━━ INFORMATION SUPPLIED
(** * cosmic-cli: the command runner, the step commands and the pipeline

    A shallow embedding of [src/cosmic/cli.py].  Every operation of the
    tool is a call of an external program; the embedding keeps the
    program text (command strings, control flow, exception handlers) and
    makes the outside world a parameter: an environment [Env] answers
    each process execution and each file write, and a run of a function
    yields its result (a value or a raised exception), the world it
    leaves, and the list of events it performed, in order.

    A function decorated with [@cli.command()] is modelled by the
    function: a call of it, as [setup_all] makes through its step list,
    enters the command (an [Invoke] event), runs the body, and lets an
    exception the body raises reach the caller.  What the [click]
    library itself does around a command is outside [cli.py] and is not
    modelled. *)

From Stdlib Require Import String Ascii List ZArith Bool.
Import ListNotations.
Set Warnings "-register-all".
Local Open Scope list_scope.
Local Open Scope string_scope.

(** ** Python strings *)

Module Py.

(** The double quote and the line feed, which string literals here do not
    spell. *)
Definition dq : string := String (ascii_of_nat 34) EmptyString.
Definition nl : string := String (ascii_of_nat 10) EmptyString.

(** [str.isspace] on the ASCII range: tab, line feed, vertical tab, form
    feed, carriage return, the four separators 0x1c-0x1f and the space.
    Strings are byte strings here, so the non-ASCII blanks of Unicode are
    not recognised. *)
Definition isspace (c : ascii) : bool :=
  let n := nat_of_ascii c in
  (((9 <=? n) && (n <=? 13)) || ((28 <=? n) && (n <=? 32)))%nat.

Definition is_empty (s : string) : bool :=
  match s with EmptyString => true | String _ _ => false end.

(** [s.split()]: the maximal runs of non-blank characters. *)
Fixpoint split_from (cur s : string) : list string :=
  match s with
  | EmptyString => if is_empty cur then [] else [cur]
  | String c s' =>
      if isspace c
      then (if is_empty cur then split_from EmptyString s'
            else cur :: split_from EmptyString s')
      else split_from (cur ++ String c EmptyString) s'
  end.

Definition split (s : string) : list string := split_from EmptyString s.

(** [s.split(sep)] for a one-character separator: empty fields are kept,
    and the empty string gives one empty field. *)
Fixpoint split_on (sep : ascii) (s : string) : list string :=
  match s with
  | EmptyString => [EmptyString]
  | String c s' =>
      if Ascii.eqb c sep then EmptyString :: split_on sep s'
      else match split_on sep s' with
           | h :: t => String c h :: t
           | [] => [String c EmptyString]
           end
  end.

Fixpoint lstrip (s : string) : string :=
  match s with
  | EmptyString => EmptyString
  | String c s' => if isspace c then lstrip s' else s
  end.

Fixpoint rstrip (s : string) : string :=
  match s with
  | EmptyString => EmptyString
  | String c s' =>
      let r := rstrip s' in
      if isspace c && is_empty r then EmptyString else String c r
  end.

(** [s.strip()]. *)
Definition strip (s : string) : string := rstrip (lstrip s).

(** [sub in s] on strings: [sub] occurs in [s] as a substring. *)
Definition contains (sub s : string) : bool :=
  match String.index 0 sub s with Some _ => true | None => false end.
━━━━
→ **PROBLEM TO SOLVE**
Please output the lines of the listing above that fall in the stretch from the one with "leaves, and the" through the one with "exception the body", exactly and only those.

→ **SOLUTION FOR THIS EXERCISE**
    leaves, and the list of events it performed, in order.

    A function decorated with [@cli.command()] is modelled by the
    function: a call of it, as [setup_all] makes through its step list,
    enters the command (an [Invoke] event), runs the body, and lets an
    exception the body raises reach the caller.  What the [click]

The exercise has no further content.